[Saved data entries]
Content starts
(* ===== verification/CompactRun.v ===== *)
(** * The compacted index (internal/blk/index_compact.go)

    What [CollectLatestIndexRecords], [WriteLatestIndexRecords] and [ValidateCompacted] compute on an
    index in the grammar of [Compact]: the live groups, in the order in which they were written; and
    what the file [RunIndexCompact] leaves contains. *)

From S2P Require Import Prelude Machine Loop Device Layout IndexScan PackedTable Interval Replay Compact.
From S2P Require Import Text Path.
From Stdlib Require Import Strings.Byte.

(** ** Collecting *)

(** A live group with the sequence number of its first entry. *)
Definition tag_step (st : list (group * Z) * Z) (g : group) : list (group * Z) * Z :=
  let '(l, seq) := st in
  (match g with
   | GTomb f => filter (λ p, key p.1 ≠ f) l
   | _ => filter (λ p, key p.1 ≠ key g) l ++ [(g, seq + 1)]
   end, seq + Z.of_nat (length (group_entries g))).
Definition tagged (gs : list group) : list (group * Z) * Z := foldl tag_step ([], 0) gs.

Definition record_of (p : group * Z) : compactRecord :=
  match p.1 with
  | GPlain fid size => mkCompact fid size 0 0 p.2 false false
  | GAlias a code fid size => mkCompact a size fid code p.2 true false
  | GTable fid size => mkCompact fid size fid PackedAnchorCode p.2 false true
  | GTomb fid => mkCompact fid 0 0 0 p.2 false false
  end.

(** The record written for a group. *)
Definition group_record (p : group * Z) : LatestIndexRecord := latest_record (record_of p).

Definition entry_fields (e : IndexEntry) : Z * Z * Z := (FID e, Size e, JumpCode e).

Lemma filter_tag_fst f (l : list (group * Z)) :
  (filter (λ p, key p.1 ≠ f) l).*1 = drop_key f l.*1.
Proof.
  unfold drop_key. induction l as [|p l IH]; [done|]. cbn [fmap list_fmap]. rewrite !filter_cons.
  destruct (decide (key p.1 ≠ f)); cbn [fmap list_fmap]; by rewrite IH.
Qed.

Lemma tagged_fst gs : (tagged gs).1.*1 = live gs.
Proof.
  unfold tagged, live. induction gs as [|g gs IH] using rev_ind; [done|]. rewrite !foldl_snoc.
  destruct (foldl tag_step ([], 0) gs) as [l s]. cbn [fst] in IH. rewrite <- IH.
  destruct g; cbn [tag_step fst live_step]; rewrite ?fmap_app, filter_tag_fst; done.
Qed.

Lemma tagged_snd gs : (tagged gs).2 = Z.of_nat (length (log_of gs)).
Proof.
  unfold tagged. induction gs as [|g gs IH] using rev_ind; [done|]. rewrite foldl_snoc, log_of_snoc.
  destruct (foldl tag_step ([], 0) gs) as [l s]. cbn [snd tag_step] in *. rewrite length_app. lia.
Qed.

(** The map [CollectLatestIndexRecords] builds holds exactly the tagged groups. *)
Definition collected (m : gmap Z compactRecord) (l : list (group * Z)) : Prop :=
  ∀ k x, m !! k = Some x ↔ ∃ p, p ∈ l ∧ key p.1 = k ∧ record_of p = x.

Lemma collected_delete m l f :
  collected m l → collected (delete f m) (filter (λ p, key p.1 ≠ f) l).
Proof.
  intros H k x. rewrite lookup_delete_Some, (H k x). split.
  - intros (Hne & p & Hp & <- & Hx). exists p. rewrite list_elem_of_filter. eauto.
  - intros (p & [Hne Hp]%list_elem_of_filter & <- & Hx). eauto.
Qed.

Lemma collected_insert m l p :
  collected m l → collected (<[key p.1 := record_of p]> m) (filter (λ q, key q.1 ≠ key p.1) l ++ [p]).
Proof.
  intros H k x. rewrite lookup_insert_Some, (H k x). split.
  - intros [[<- <-]|(Hne & q & Hq & <- & Hx)].
    + exists p. rewrite elem_of_app, list_elem_of_singleton. auto.
    + exists q. rewrite elem_of_app, list_elem_of_filter. auto.
  - intros (q & [[Hne Hq]%list_elem_of_filter| ->%list_elem_of_singleton]%elem_of_app & <- & Hx);
      [right; split; [by intros ?|]; eauto|by left].
Qed.

Lemma collect_plain m seq fid size :
  0 ≤ seq < 2 ^ 64 - 1 → 0 < size < IndexPackedSentinel →
  collect_entry (mkCollecting m seq None) (mkEntry fid size 0) =
    Ok (mkCollecting (<[fid := mkCompact fid size 0 0 (seq + 1) false false]> m) (seq + 1) None).
Proof.
  intros Hseq Hs. unfold collect_entry. cbn [co_pending co_seq co_map].
  unfold IsJumpIndicator, IsPackedAnchor, IsTombstone. cbn [FID Size JumpCode].
  change (0 =? 0) with true. change (0 =? PackedAnchorCode) with false. cbn [negb andb orb].
  rewrite (proj2 (Z.eqb_neq size 0)) by lia. by rewrite u64_small by lia.
Qed.

Lemma collect_pair m seq first fid size :
  0 ≤ seq < 2 ^ 64 - 2 → 0 < size → IsJumpIndicator first || IsPackedAnchor first = true →
  foldM collect_entry (mkCollecting m seq None) [first; mkEntry fid size 0] =
    Ok (mkCollecting (<[FID first := mkCompact (FID first) size fid (JumpCode first) (seq + 1)
                          (negb (IsPackedAnchor first)) (IsPackedAnchor first)]> m) (seq + 2) None).
Proof.
  intros Hseq Hs Hfirst.
  assert (E : collect_entry (mkCollecting m seq None) first
    = Ok (mkCollecting m (u64 (seq + 1)) (Some (first, u64 (seq + 1)))))
    by (unfold collect_entry; cbn [co_pending co_seq co_map]; by rewrite Hfirst).
  cbn [foldM]. rewrite E. cbn [mbind res_bind]. unfold collect_entry. cbn [co_pending co_seq co_map JumpCode Size FID].
  change (0 =? 0) with true. rewrite (proj2 (Z.eqb_neq size 0)) by lia. cbn [negb orb mbind res_bind].
  u64_simpl. do 2 f_equal. lia.
Qed.

Lemma collect_group m seq g :
  0 ≤ seq → seq + 2 < 2 ^ 64 → group_ok g →
  foldM collect_entry (mkCollecting m seq None) (group_entries g) =
    Ok (mkCollecting (match g with GTomb f => delete f m
                      | _ => <[key g := record_of (g, seq + 1)]> m end)
          (seq + Z.of_nat (length (group_entries g))) None).
Proof.
  intros H0 Hseq Hg. destruct g as [fid size|a code fid size|fid size|fid]; cbn [group_entries].
  - cbn [foldM]. rewrite collect_plain by (lia || apply Hg). done.
  - destruct Hg as (? & ? & ? & ? & Hc & Hs). rewrite collect_pair; [|lia|lia|].
    + unfold IsPackedAnchor. cbn [Size JumpCode FID].
      change (IndexJumpSentinel =? IndexPackedSentinel) with false. by rewrite andb_false_r.
    + unfold IsJumpIndicator. cbn [JumpCode Size]. rewrite (proj2 (Z.eqb_neq code 0)) by lia. done.
  - destruct Hg as (? & ? & Hs). by rewrite collect_pair by (lia || done).
  - cbn [foldM]. unfold collect_entry. cbn [co_pending co_seq co_map].
    change (IsJumpIndicator _ || IsPackedAnchor _) with false. change (IsTombstone _) with true.
    cbn [FID mbind res_bind length]. by rewrite u64_small by lia.
Qed.

Definition seq_lt (p q : group * Z) : Prop := p.2 < q.2.

Record tagged_ok (l : list (group * Z)) (seq : Z) (m : gmap Z compactRecord) : Prop := {
  tg_map : collected m l;
  tg_sorted : StronglySorted seq_lt l;
  tg_bound : Forall (λ p, p.2 ≤ seq) l
}.

Lemma StronglySorted_filter {A} (R : A → A → Prop) (P : A → Prop) `{∀ x, Decision (P x)} l :
  StronglySorted R l → StronglySorted R (filter P l).
Proof.
  induction 1 as [|x l Hs IH Hx]; [constructor|]. rewrite filter_cons. case_decide; [|done].
  constructor; [done|]. rewrite Forall_forall in *. intros y [_ Hy]%list_elem_of_filter. auto.
Qed.

Lemma tagged_drop f l seq seq' m :
  tagged_ok l seq m → seq ≤ seq' → tagged_ok (filter (λ p, key p.1 ≠ f) l) seq' (delete f m).
Proof.
  intros [Hm Hs Hb] Hle. split; [by apply collected_delete|by apply StronglySorted_filter|].
  rewrite Forall_forall in *. intros p [_ Hin]%list_elem_of_filter. apply Hb in Hin. lia.
Qed.

Lemma tagged_add g l seq seq' m :
  tagged_ok l seq m → seq + 1 ≤ seq' →
  tagged_ok (filter (λ p, key p.1 ≠ key g) l ++ [(g, seq + 1)]) seq' (<[key g := record_of (g, seq + 1)]> m).
Proof.
  intros [Hm Hs Hb] Hle. split; [by apply (collected_insert m l (g, seq + 1))| |].
  - apply StronglySorted_app. split; [|split; [by apply StronglySorted_filter|repeat constructor]].
    intros p q [_ Hin]%list_elem_of_filter ->%list_elem_of_singleton. rewrite Forall_forall in Hb.
    apply Hb in Hin. unfold seq_lt. cbn [snd]. lia.
  - apply Forall_app. split; [|by repeat constructor].
    rewrite Forall_forall in *. intros p [_ Hin]%list_elem_of_filter. apply Hb in Hin. lia.
Qed.

Lemma collect_log gs :
  Forall group_ok gs → Z.of_nat (length (log_of gs)) < 2 ^ 63 →
  ∃ m, foldM collect_entry collecting0 (log_of gs) = Ok (mkCollecting m (tagged gs).2 None) ∧
    tagged_ok (tagged gs).1 (tagged gs).2 m.
Proof.
  induction gs as [|g gs IH] using rev_ind; intros Hg Hlen.
  { exists ∅. split; [done|]. split; [|constructor|constructor]. intros k x.
    rewrite lookup_empty. split; [done|]. intros (p & Hp & _). by apply not_elem_of_nil in Hp. }
  apply Forall_app in Hg as [Hg Hgg]. inversion Hgg as [|? ? Hok _]; subst.
  rewrite log_of_snoc, length_app in Hlen.
  destruct IH as (m & Hfold & Ht); [done|lia|]. pose proof (tagged_snd gs) as Hsnd.
  rewrite log_of_snoc, foldM_app, Hfold. cbn [mbind res_bind]. rewrite collect_group; [|rewrite Hsnd; lia|rewrite Hsnd; lia|done].
  eexists. split; [do 2 f_equal; unfold tagged; rewrite foldl_snoc; fold (tagged gs);
    rewrite (surjective_pairing (tagged gs)); done|].
  unfold tagged. rewrite foldl_snoc. fold (tagged gs). destruct (tagged gs) as [l s].
  cbn [tag_step fst snd] in *.
  destruct g; try (apply tagged_add; [done|cbn [group_entries length]; lia]).
  apply tagged_drop with s; [done|lia].
Qed.

(** ** Sorting and counting *)
#[export] Instance seq_le_total : Total seq_le.
Proof. intros a b. unfold seq_le. lia. Qed.
#[export] Instance seq_le_trans : Transitive seq_le.
Proof. intros a b c. unfold seq_le. lia. Qed.

Lemma group_record_seq p : lr_Seq (group_record p) = p.2.
Proof. unfold group_record, latest_record, record_of. by destruct p as [[] s]. Qed.

Lemma tagged_seq_inj l p q : StronglySorted seq_lt l → p ∈ l → q ∈ l → p.2 = q.2 → p = q.
Proof.
  induction 1 as [|x l Hs IH Hx]; [by intros ?%not_elem_of_nil|]. rewrite Forall_forall in Hx.
  intros [->|Hp]%elem_of_cons [->|Hq]%elem_of_cons Heq; auto; exfalso.
  - apply Hx in Hq. unfold seq_lt in Hq. lia.
  - apply Hx in Hp. unfold seq_lt in Hp. lia.
Qed.

Lemma tagged_records l seq m :
  tagged_ok l seq m → NoDup (key ∘ fst <$> l) →
  sort_records (latest_record <$> (map_to_list m).*2) = group_record <$> l.
Proof.
  intros [Hm Hs _] Hk.
  assert (Hp : map_to_list m ≡ₚ (λ p, (key p.1, record_of p)) <$> l).
  { apply NoDup_Permutation; [apply NoDup_map_to_list| |].
    - eapply NoDup_fmap_1 with (f := fst). by rewrite <- list_fmap_compose.
    - intros [k x]. rewrite elem_of_map_to_list, (Hm k x), list_elem_of_fmap.
      split; [intros (p & Hin & <- & <-)|intros (p & [= -> ->] & Hin)]; eauto. }
  assert (Hl : latest_record <$> (map_to_list m).*2 ≡ₚ group_record <$> l).
  { rewrite Hp, <- !list_fmap_compose. done. }
  assert (Hsort : StronglySorted seq_le (group_record <$> l)).
  { clear -Hs. induction Hs as [|p l Hs IH Hp]; [constructor|]. cbn. constructor; [done|].
    rewrite Forall_forall in Hp. apply Forall_forall.
    intros r (q & -> & Hq)%list_elem_of_fmap. apply Hp in Hq. unfold seq_le. rewrite !group_record_seq. unfold seq_lt in Hq. lia. }
  apply StronglySorted_unique_strong with seq_le; [|apply StronglySorted_merge_sort; apply _|done|].
  - intros a b. unfold sort_records. rewrite merge_sort_Permutation, Hl.
    intros (p & -> & Hp')%list_elem_of_fmap (q & -> & Hq)%list_elem_of_fmap.
    unfold seq_le. rewrite !group_record_seq. intros. f_equal.
    apply (tagged_seq_inj l); [done..|lia].
  - unfold sort_records. by rewrite merge_sort_Permutation.
Qed.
Content ends
WORK REQUIRED: Of all the entries above, retype exactly the lines from the line with "p.2 false true" to the line with "Lemma collected_insert m", both included, and no others.

REPLY TO THE EXERCISE:
  | GTable fid size => mkCompact fid size fid PackedAnchorCode p.2 false true
  | GTomb fid => mkCompact fid 0 0 0 p.2 false false
  end.

(** The record written for a group. *)
Definition group_record (p : group * Z) : LatestIndexRecord := latest_record (record_of p).

Definition entry_fields (e : IndexEntry) : Z * Z * Z := (FID e, Size e, JumpCode e).

Lemma filter_tag_fst f (l : list (group * Z)) :
  (filter (λ p, key p.1 ≠ f) l).*1 = drop_key f l.*1.
Proof.
  unfold drop_key. induction l as [|p l IH]; [done|]. cbn [fmap list_fmap]. rewrite !filter_cons.
  destruct (decide (key p.1 ≠ f)); cbn [fmap list_fmap]; by rewrite IH.
Qed.

Lemma tagged_fst gs : (tagged gs).1.*1 = live gs.
Proof.
  unfold tagged, live. induction gs as [|g gs IH] using rev_ind; [done|]. rewrite !foldl_snoc.
  destruct (foldl tag_step ([], 0) gs) as [l s]. cbn [fst] in IH. rewrite <- IH.
  destruct g; cbn [tag_step fst live_step]; rewrite ?fmap_app, filter_tag_fst; done.
Qed.

Lemma tagged_snd gs : (tagged gs).2 = Z.of_nat (length (log_of gs)).
Proof.
  unfold tagged. induction gs as [|g gs IH] using rev_ind; [done|]. rewrite foldl_snoc, log_of_snoc.
  destruct (foldl tag_step ([], 0) gs) as [l s]. cbn [snd tag_step] in *. rewrite length_app. lia.
Qed.

(** The map [CollectLatestIndexRecords] builds holds exactly the tagged groups. *)
Definition collected (m : gmap Z compactRecord) (l : list (group * Z)) : Prop :=
  ∀ k x, m !! k = Some x ↔ ∃ p, p ∈ l ∧ key p.1 = k ∧ record_of p = x.

Lemma collected_delete m l f :
  collected m l → collected (delete f m) (filter (λ p, key p.1 ≠ f) l).
Proof.
  intros H k x. rewrite lookup_delete_Some, (H k x). split.
  - intros (Hne & p & Hp & <- & Hx). exists p. rewrite list_elem_of_filter. eauto.
  - intros (p & [Hne Hp]%list_elem_of_filter & <- & Hx). eauto.
Qed.

Lemma collected_insert m l p :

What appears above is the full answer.